Background: Mycobacterium tuberculosis (MTB) is a human-specific pathogen that primarily infects humans, causing tuberculosis (TB). Antimicrobial resistance (AMR) in MTB presents a formidable challenge to global health. The employment of machine learning on whole-genome sequencing data (WGS) presents significant potential for uncovering the genomic mechanisms underlying drug resistance in MTB.

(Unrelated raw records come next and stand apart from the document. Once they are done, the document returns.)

(** X24. In both modes every step record that holds an error or an
    observation gives exactly one tool-response message, so the
    transcript holds as many of them as there are such records. An
    error goes before an observation: a record with an error gives the
    error message with the retry admonition, and an observation message
    comes only from a record without error. *)
Theorem write_inner_memory_tool_responses :
  forall (E : Env) (self : Agent) (log0 : step_log) (steps : list step_log)
         (summary_mode : bool) (memory : list message),
    logs self = log0 :: steps ->
    write_inner_memory_from_logs self summary_mode = Ok memory ->
    List.length (filter is_tool_response memory)
    = List.length (filter has_response steps)
    /\ (forall (i : nat) (step : step_log) (e : exn),
           nth_error steps i = Some step -> log_error step = Some e ->
           In {| role := TOOL_RESPONSE;
                 content := "[OUTPUT OF STEP " ++ str_nat i ++ "] Error: " ++ exn_str e
                              ++ nl
                              ++ "Now let's retry: take care not to repeat previous errors! If you have retried several times, try a completely different approach."
                              ++ nl |}
              memory)
    /\ (forall (i : nat) (step : step_log) (o : pyval),
           nth_error steps i = Some step ->
           log_error step = None -> log_observation step = Some o ->
           In {| role := TOOL_RESPONSE;
                 content := "[OUTPUT OF STEP " ++ str_nat i ++ "] Observation:" ++ nl
                              ++ py_str o |}
              memory)
    /\ (forall m : message,
           In m memory -> role m = TOOL_RESPONSE ->
           exists (i : nat) (step : step_log),
             nth_error steps i = Some step
             /\ match log_error step with
                | Some e =>
                    content m
                    = "[OUTPUT OF STEP " ++ str_nat i ++ "] Error: " ++ exn_str e
                        ++ retry_admonition
                | None =>
                    exists o, log_observation step = Some o
                              /\ content m
                                 = "[OUTPUT OF STEP " ++ str_nat i ++ "] Observation:" ++ nl
                                     ++ py_str o
                end).
Proof.
  intros E self log0 steps sm memory Hl H.
  destruct (write_inner_memory_unfold self sm log0 steps memory Hl H)
    as [sp [t [_ [_ ->]]]].
  split; [|split; [|split]].
  - rewrite filter_app, length_app, filter_response_loop. destruct sm; reflexivity.
  - intros i step e Hn He. apply in_or_app. right.
    apply (memory_loop_in sm steps 0 i step _ Hn). cbn [Nat.add].
    exact (error_step_message sm i step e He).
  - intros i step o Hn He Ho. apply in_or_app. right.
    apply (memory_loop_in sm steps 0 i step _ Hn). cbn [Nat.add].
    exact (observation_step_message sm i step o He Ho).
  - intros m Hin Hr. apply in_app_or in Hin as [Hin|Hin].
    + exfalso. destruct sm; cbn in Hin; intuition (subst; discriminate).
    + destruct (memory_loop_origin sm steps 0 m Hin) as [k [step [Hn Hk]]].
      cbn [Nat.add] in Hk. exists k, step. split; [exact Hn|].
      assert (Hf : In m (filter is_tool_response (memory_step sm k step []))).
      { apply filter_In. split; [exact Hk|]. unfold is_tool_response. rewrite Hr.
        reflexivity. }
      rewrite filter_response_cases in Hf.
      destruct (log_error step) as [e|].
      * destruct Hf as [<-|[]]. reflexivity.
      * destruct (log_observation step) as [o|]; [|contradiction].
        destruct Hf as [<-|[]]. exists o. split; reflexivity.
Qed.

Lemma write_inner_memory_tool_responses_witness :
  exists memory : list message,
    @write_inner_memory_from_logs
      sample_env
      (set_logs (sample_agent failing_engine echo_evaluator [])
                (sample_logs ++ [failed_step])%list)
      false
    = Ok memory
    /\ List.length (filter is_tool_response memory) = 2
    /\ In {| role := TOOL_RESPONSE;
             content := "[OUTPUT OF STEP 2] Error: bad" ++ nl
                          ++ "Now let's retry: take care not to repeat previous errors! If you have retried several times, try a completely different approach."
                          ++ nl |}
          memory.
Proof.
  destruct (@write_inner_memory_from_logs
              sample_env
              (set_logs (sample_agent failing_engine echo_evaluator [])
                        (sample_logs ++ [failed_step])%list)
              false) as [memory|e|b] eqn:Hw; [|vm_compute in Hw; discriminate Hw..].
  exists memory. split; [reflexivity|].
  destruct (write_inner_memory_tool_responses
              sample_env
              (set_logs (sample_agent failing_engine echo_evaluator [])
                        (sample_logs ++ [failed_step])%list)
              (hd empty_log sample_logs) (tl sample_logs ++ [failed_step])%list
              false memory eq_refl Hw) as [Hcount [Herr _]].
  split; [exact Hcount|].
  exact (Herr 2 failed_step (Exn ValueError "bad") eq_refl eq_refl).
Defined.

(** X25. [get_succinct_logs] keeps the number and the order of the
    records and, in each record, every key but [agent_memory], with its
    value and at its place. *)
Theorem get_succinct_logs_drops_agent_memory :
  forall (logs : list (Dict.dict pyval)),
    Forall (fun log => NoDup (Dict.keys log)) logs ->
    List.length (get_succinct_logs logs) = List.length logs
    /\ forall (i : nat) (log : Dict.dict pyval),
        nth_error logs i = Some log ->
        exists log',
          nth_error (get_succinct_logs logs) i = Some log'
          /\ (forall k, Dict.get k log'
                        = if String.eqb k "agent_memory" then None else Dict.get k log)
          /\ Dict.keys log'
             = filter (fun k => negb (String.eqb k "agent_memory")) (Dict.keys log).
Proof.
  intros logs Hnd. unfold get_succinct_logs. split; [apply length_map|].
  intros i log Hi.
  eexists. split; [apply map_nth_error; exact Hi|].
  assert (Hlog : NoDup (Dict.keys log)).
  { rewrite Forall_forall in Hnd. apply Hnd. eapply nth_error_In. exact Hi. }
  rewrite (succinct_log log Hlog). split.
  - intros k. apply get_filter_key.
  - apply keys_filter_key.
Qed.

Lemma get_succinct_logs_drops_agent_memory_witness :
  get_succinct_logs
    [ [("system_prompt", PStr "p"); ("task", PStr "t")];
      [("agent_memory", PList []); ("llm_output", PStr "o"); ("observation", PStr "3")] ]
  = [ [("system_prompt", PStr "p"); ("task", PStr "t")];
      [("llm_output", PStr "o"); ("observation", PStr "3")] ]
  /\ List.length
       (get_succinct_logs
          [ [("system_prompt", PStr "p"); ("task", PStr "t")];
            [("agent_memory", PList []); ("llm_output", PStr "o");
             ("observation", PStr "3")] ])
     = 2.
Proof.
  split; [reflexivity|].
  apply (proj1 (get_succinct_logs_drops_agent_memory
                  [ [("system_prompt", PStr "p"); ("task", PStr "t")];
                    [("agent_memory", PList []); ("llm_output", PStr "o");
                     ("observation", PStr "3")] ]
                  ltac:(repeat constructor; cbn; intuition discriminate))).
Defined.

(** X26. [extract_action] raises, an [AgentParsingError] that quotes the
    output, exactly when the split token does not occur in the output.
    With a token that cannot overlap a copy of itself, the action is
    all that follows the last token, and the rationale the piece that
    stands before it, back to the token before or to the start. *)
Theorem extract_action_splits_at_last_token :
  (forall (llm_output split_token : string),
      contains split_token llm_output = false ->
      extract_action llm_output split_token
      = Raise (Exn AgentParsingError
                 ("Error: No '" ++ split_token ++ "' token provided in your output." ++ nl
                    ++ "Your output:" ++ nl ++ llm_output ++ nl
                    ++ ". Be sure to include an action, prefaced with '"
                    ++ split_token ++ "'!")))
  /\ (forall (llm_output split_token : string),
         split_token <> EmptyString ->
         contains split_token llm_output = true ->
         exists rationale action,
           extract_action llm_output split_token = Ok (rationale, action))
  /\ (forall (split_token before action : string),
         unbordered split_token = true ->
         contains split_token action = false ->
         extract_action (before ++ split_token ++ action) split_token
         = Ok (last (split split_token before) EmptyString, action)).
Proof.
  split; [|split].
  - intros out tok. apply extract_action_absent.
  - intros out tok. apply extract_action_present.
  - intros tok x b. apply extract_action_pieces.
Qed.

Lemma extract_action_splits_at_last_token_witness :
  unbordered "Code:" = true
  /\ extract_action
       (lit "Thought: first.^Code:^draft^Thought: better.^" ++ "Code:" ++ lit "^final")
       "Code:"
     = Ok (lit "^draft^Thought: better.^", lit "^final").
Proof.
  split; [reflexivity|].
  rewrite (proj2 (proj2 extract_action_splits_at_last_token)
                 "Code:" (lit "Thought: first.^Code:^draft^Thought: better.^")
                 (lit "^final") eq_refl eq_refl).
  reflexivity.
Defined.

Methods: We used 18 binary matrices, each consisting of genotypes and antimicrobial susceptibility testing phenotypes from a specific MTB-antimicrobial dataset. By constructing training and test datasets on all SNPs, intersected SNPs, and randomly generated SNPs, we developed a Machine learning (ML) framework using twelve different algorithms. Then, we compared the performances of the various ML models and used the SHapley Additive exPlanations (SHAP) framework to decipher why and how decisions are made within the optimal algorithm. Lastly, we applied the models to predict the resistance phenotype to rifampicin (RIF) and isoniazid (INH) in the additional independent MTB isolate datasets from India and Israel.

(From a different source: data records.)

Lemma lstrip_forallb (p : ascii -> bool) (s : string) :
  forallb_string p s = true -> forallb_string p (lstrip s) = true.
Proof.
  induction s as [|c t IH]; [reflexivity|].
  intros H. cbn [lstrip]. destruct (is_space c); [|exact H].
  cbn [forallb_string] in H. apply andb_true_iff in H. apply IH, H.
Qed.

Lemma rstrip_forallb (p : ascii -> bool) (s : string) :
  forallb_string p s = true -> forallb_string p (rstrip s) = true.
Proof.
  induction s as [|c t IH]; [reflexivity|].
  cbn [forallb_string]. intros H. apply andb_true_iff in H. destruct H as [Hc Ht].
  specialize (IH Ht). cbn [rstrip].
  destruct (rstrip t) as [|c' t'].
  - destruct (is_space c); [reflexivity|].
    cbn [forallb_string]. rewrite Hc. reflexivity.
  - cbn [forallb_string] in *. rewrite Hc. exact IH.
Qed.

Lemma strip_ascii (s : string) :
  is_ascii_text s = true -> is_ascii_text (strip s) = true.
Proof.
  intros H. unfold is_ascii_text, strip. apply lstrip_forallb, rstrip_forallb, H.
Qed.

Lemma upper_char_ascii (c : ascii) :
  (code c <? 128)%nat = true -> (code (upper_char c) <? 128)%nat = true.
Proof.
  destruct c as [[] [] [] [] [] [] [] []]; vm_compute; intros H;
    first [reflexivity | discriminate H].
Qed.

Lemma upper_ascii (s : string) :
  is_ascii_text s = true -> is_ascii_text (upper s) = true.
Proof.
  unfold is_ascii_text, upper. induction s as [|c t IH]; [reflexivity|].
  cbn [forallb_string map_string]. intros H. apply andb_true_iff in H.
  destruct H as [Hc Ht]. rewrite (upper_char_ascii c Hc), (IH Ht). reflexivity.
Qed.

Lemma upper_hex_digit_ascii (c : ascii) :
  is_upper_hex_digit c = true -> (code c <? 128)%nat = true.
Proof.
  destruct c as [[] [] [] [] [] [] [] []]; vm_compute; intros H;
    first [reflexivity | discriminate H].
Qed.

Lemma upper_hex_digits_ascii (s : string) :
  forallb_string is_upper_hex_digit s = true -> is_ascii_text s = true.
Proof.
  unfold is_ascii_text. induction s as [|c t IH]; [reflexivity|].
  cbn [forallb_string]. intros H. apply andb_true_iff in H. destruct H as [Hc Ht].
  rewrite (upper_hex_digit_ascii c Hc), (IH Ht). reflexivity.
Qed.

End AsciiTexts.

(** X8. On an ASCII text, with a name table whose colours are ASCII texts, a
    present result of [_convert_to_hex] is an ASCII text that holds none of
    the letters [a] to [z], in the hex branch, the [rgb] branch and the name
    branch alike, whatever the length of the input.  (Beyond ASCII the
    property fails: [str.upper] leaves some lower-case letters as they are.) *)
Theorem convert_to_hex_is_upper_case
  (name_to_hex : string -> option string) (raw hex : string) :
  is_ascii_text raw = true ->
  (forall name h, name_to_hex name = Some h -> is_ascii_text h = true) ->
  _convert_to_hex name_to_hex raw = Some hex ->
  is_ascii_text hex = true /\ no_lower hex = true.
Proof.
  intros Hraw Htable. apply strip_ascii in Hraw.
  unfold _convert_to_hex, convert_to_hex_body. cbv zeta.
  destruct (startswith "#" (strip raw)).
  - intros H; injection H as <-. split; [apply upper_ascii, Hraw|apply upper_no_lower].
  - assert (Named : named_color name_to_hex (strip raw) = Some hex ->
                    is_ascii_text hex = true /\ no_lower hex = true).
    { unfold named_color. destruct (name_to_hex (strip raw)) as [h|] eqn:E; [|discriminate].
      intros H; injection H as <-.
      split; [apply upper_ascii, (Htable _ _ E)|apply upper_no_lower]. }
    destruct (startswith "rgb" (strip raw)); [|exact Named].
    destruct (findall_digits (strip raw)) as [|n0 [|n1 [|n2 more]]]; try exact Named.
    destruct (int_dec n0) as [r|] eqn:I0; [|discriminate].
    destruct (int_dec n1) as [g|] eqn:I1; [|discriminate].
    destruct (int_dec n2) as [b|] eqn:I2; [|discriminate].
    intros H; injection H as <-.
    assert (D : forallb_string is_upper_hex_digit
                  (format_02X r ++ format_02X g ++ format_02X b) = true)
      by (apply rgb_result_digits; eapply int_dec_nonneg; eassumption).
    split.
    + change (is_ascii_text (format_02X r ++ format_02X g ++ format_02X b) = true).
      apply upper_hex_digits_ascii, D.
    + change (no_lower (format_02X r ++ format_02X g ++ format_02X b) = true).
      apply upper_hex_digits_no_lower, D.
Qed.

(** X8 on a mixed-case hex text, an out-of-range [rgb] text, and a name
    known to a one-entry table. *)
Lemma convert_to_hex_is_upper_case_examples :
  no_lower "#AbCdEfAbCd" = false
  /\ (is_ascii_text "#ABCDEFABCD" = true /\ no_lower "#ABCDEFABCD" = true)
  /\ (is_ascii_text "#0102FDE8" = true /\ no_lower "#0102FDE8" = true)
  /\ (is_ascii_text "#FF0000" = true /\ no_lower "#FF0000" = true).
Proof.
  split; [reflexivity|]. split; [|split].
  - apply (convert_to_hex_is_upper_case no_names " #AbCdEfAbCd");
      [reflexivity|intros name h H; discriminate H|reflexivity].
  - apply (convert_to_hex_is_upper_case no_names "rgb(1, 2, 65000)");
      [reflexivity|intros name h H; discriminate H|reflexivity].
  - apply (convert_to_hex_is_upper_case
             (fun name => if String.eqb name "red" then Some "#ff0000" else None) "red");
      [reflexivity| |reflexivity].
    intros name h H. destruct (String.eqb name "red"); [|discriminate H].
    injection H as <-. reflexivity.
Defined.

(** X9. Normalisation is idempotent: with a name table that returns
    six-digit colours, a present result of [_convert_to_hex] is normalised to
    itself. *)
Theorem convert_to_hex_idempotent
  (name_to_hex : string -> option string) (raw hex : string) :
  (forall name v, name_to_hex name = Some v -> is_hex6_color v = true) ->
  _convert_to_hex name_to_hex raw = Some hex ->
  _convert_to_hex name_to_hex hex = Some hex.
Proof.
  intros Hnames.
  unfold _convert_to_hex at 1, convert_to_hex_body. cbv zeta.
  destruct (startswith "#" (strip raw)) eqn:E1.
  - intros H; injection H as <-.
    destruct (startswith_hash _ E1) as [t Et].
    apply convert_fixed.
    + rewrite strip_upper, strip_idem. reflexivity.
    + rewrite Et. change (upper (String "#" t)) with (String "#" (upper t)).
      apply startswith_hash_cons.
    + apply upper_idem.
  - assert (Named : named_color name_to_hex (strip raw) = Some hex ->
                    _convert_to_hex name_to_hex hex = Some hex).
    { intros H. pose proof (named_color_normalized _ _ _ Hnames H) as N.
      destruct (normalized_color_shape _ N) as [t [-> Ht]].
      now apply convert_hash_digits. }
    destruct (startswith "rgb" (strip raw)); [|exact Named].
    destruct (findall_digits (strip raw)) as [|n0 [|n1 [|n2 more]]]; try exact Named.
    destruct (int_dec n0) as [r|] eqn:I0; [|discriminate].
    destruct (int_dec n1) as [g|] eqn:I1; [|discriminate].
    destruct (int_dec n2) as [b|] eqn:I2; [|discriminate].
    intros H; injection H as <-.
    apply (convert_hash_digits name_to_hex (format_02X r ++ format_02X g ++ format_02X b)).
    apply rgb_result_digits; eapply int_dec_nonneg; eassumption.
Qed.

(** X9 on a three-digit hex text with spaces around it and on an [rgb] text
    with a channel above 255. *)
Lemma convert_to_hex_idempotent_examples :
  _convert_to_hex no_names " #abc " = Some "#ABC"
  /\ _convert_to_hex no_names "#ABC" = Some "#ABC"
  /\ _convert_to_hex no_names "rgb(300, 0, 0)" = Some "#12C0000"
  /\ _convert_to_hex no_names "#12C0000" = Some "#12C0000".
Proof.
  split; [reflexivity|]. split; [|split; [reflexivity|]].
  - apply (convert_to_hex_idempotent no_names " #abc " "#ABC");
      [intros name v H; discriminate H|reflexivity].
  - apply (convert_to_hex_idempotent no_names "rgb(300, 0, 0)" "#12C0000");
      [intros name v H; discriminate H|reflexivity].
Defined.

(** ** Contrast ratio: what the hexadecimal reading looks at *)

Section HexReading.

Lemma lstrip_char_length (ch : ascii) (s : string) :
  (String.length (lstrip_char ch s) <= String.length s)%nat.
Proof.
  induction s as [|c t IH]; simpl; [lia|].
  destruct (Ascii.eqb c ch); simpl; lia.
Qed.

Lemma lstrip_char_hashes (hashes s : string) :
  all_hash hashes = true -> lstrip_char "#" (hashes ++ s) = lstrip_char "#" s.
Proof.
  unfold all_hash. induction hashes as [|c t IH]; simpl; [reflexivity|].
  intros H; apply andb_true_iff in H; destruct H as [Hc Ht].
  rewrite Hc. apply IH, Ht.
Qed.

Lemma no_leading_hash (c : ascii) (t : string) :
  lstrip_char "#" (String c t) = String c t -> Ascii.eqb c "#" = false.
Proof.
  simpl. destruct (Ascii.eqb c "#"); [|reflexivity].
  intros H. pose proof (lstrip_char_length "#" t) as L.
  rewrite H in L. simpl in L. lia.
Qed.

(** The reading of a text of six characters with no leading ['#'] does not
    change when ['#'] characters are put before it and anything after it. *)
Lemma hex_to_rgb_six_chars (hashes six tail : string) :
  all_hash hashes = true -> String.length six = 6%nat ->
  lstrip_char "#" six = six ->
  hex_to_rgb (hashes ++ six ++ tail) = hex_to_rgb six.
Proof.
  intros Hh Hlen Hsix.
  destruct six as [|a1 [|b1 [|a2 [|b2 [|a3 [|b3 [|? ?]]]]]]]; try discriminate Hlen.
  pose proof (no_leading_hash _ _ Hsix) as Ha.
  unfold hex_to_rgb. rewrite (lstrip_char_hashes _ _ Hh), Hsix.
  change (lstrip_char "#"
            (String a1 (String b1 (String a2 (String b2 (String a3 (String b3 ""))))) ++ tail))
    with (if Ascii.eqb a1 "#"
          then lstrip_char "#"
                 (String b1 (String a2 (String b2 (String a3 (String b3 "")))) ++ tail)
          else String a1 (String b1 (String a2 (String b2 (String a3 (String b3 tail)))))).
  rewrite Ha. destruct tail; reflexivity.
Qed.

Lemma contrast_ratio_same_reading (fpow : float -> float -> float)
  (c1 c1' c2 c2' : string) :
  hex_to_rgb c1 = hex_to_rgb c1' -> hex_to_rgb c2 = hex_to_rgb c2' ->
  _get_contrast_ratio fpow c1 c2 = _get_contrast_ratio fpow c1' c2'.
Proof.
  intros H1 H2. unfold _get_contrast_ratio, contrast_ratio_body, luminance.
  rewrite H1, H2. reflexivity.
Qed.

Lemma substring_length_le (n m : nat) (s : string) :
  (String.length (String.substring n m s) <= m)%nat.
Proof.
  revert n m; induction s as [|c t IH]; intros n m.
  - destruct n, m; simpl; lia.
  - destruct n as [|n]; [destruct m as [|m]|]; simpl; [lia| |apply IH].
    specialize (IH 0%nat m). lia.
Qed.

Lemma In_all_ascii (c : ascii) : In c all_ascii.
Proof.
  unfold all_ascii. apply in_map_iff. exists (nat_of_ascii c).
  split; [apply ascii_nat_embedding|].
  apply in_seq. pose proof (nat_ascii_bounded c). lia.
Qed.

Lemma short_int_table :
  forallb (fun a =>
             short_int_ok (String a EmptyString)
             && forallb (fun b => short_int_ok (String a (String b EmptyString))
                                  && byte_pair_ok a b) all_ascii) all_ascii
  = true.
Proof. vm_compute; reflexivity. Qed.

Lemma short_int_range (s : string) (v : Z) :
  (String.length s <= 2)%nat -> int_hex s = Some v -> (-15 <= v <= 255)%Z.
Proof.
  intros Hlen Hv.
  assert (Hok : short_int_ok s = true).
  { pose proof (proj1 (forallb_forall _ _) short_int_table) as T.
    destruct s as [|a [|b [|? ?]]]; [reflexivity| | |simpl in Hlen; lia].
    - specialize (T a (In_all_ascii a)). apply andb_true_iff in T. tauto.
    - specialize (T a (In_all_ascii a)). apply andb_true_iff in T. destruct T as [_ T].
      pose proof (proj1 (forallb_forall _ _) T b (In_all_ascii b)) as T'.
      apply andb_true_iff in T'. tauto. }
  unfold short_int_ok in Hok. rewrite Hv in Hok.
  apply andb_true_iff in Hok. destruct Hok as [H1 H2].
  apply Z.leb_le in H1, H2. lia.
Qed.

Results: In our study, the Gradient Boosting Classifier (GBC) model was the best in terms of correctly identified percentages (97.28%, 96.06%, 94.19%, and 92.81% for the four first-line drugs, RIF, INH, pyrazinamide, and ethambutol respectively). By estimating the contributions of AMR-related SNPs by SHAP values, we found that position 761,155 (rpoB_p.Ser450), 2,155,168 (katG_p.Ser315) rank top in RIF and INH, their higher values (1 for alternative allele) tend to predict the resistance trait for these two drugs. In addition, the best model GBC generalizes well in predicting the resistance phenotypes for RIF and INH in the external independent MTB isolate datasets from India and Israel.
Conclusions: This study integrates ML methods into antimicrobial resistance research, develops a framework for predicting resistance phenotypes, and explores AMR-related SNPs in MTB. Quantifying the important SNPs' contribution to model decisions makes the ML algorithmic process more transparent, interpretable enabling and enables clinical practice.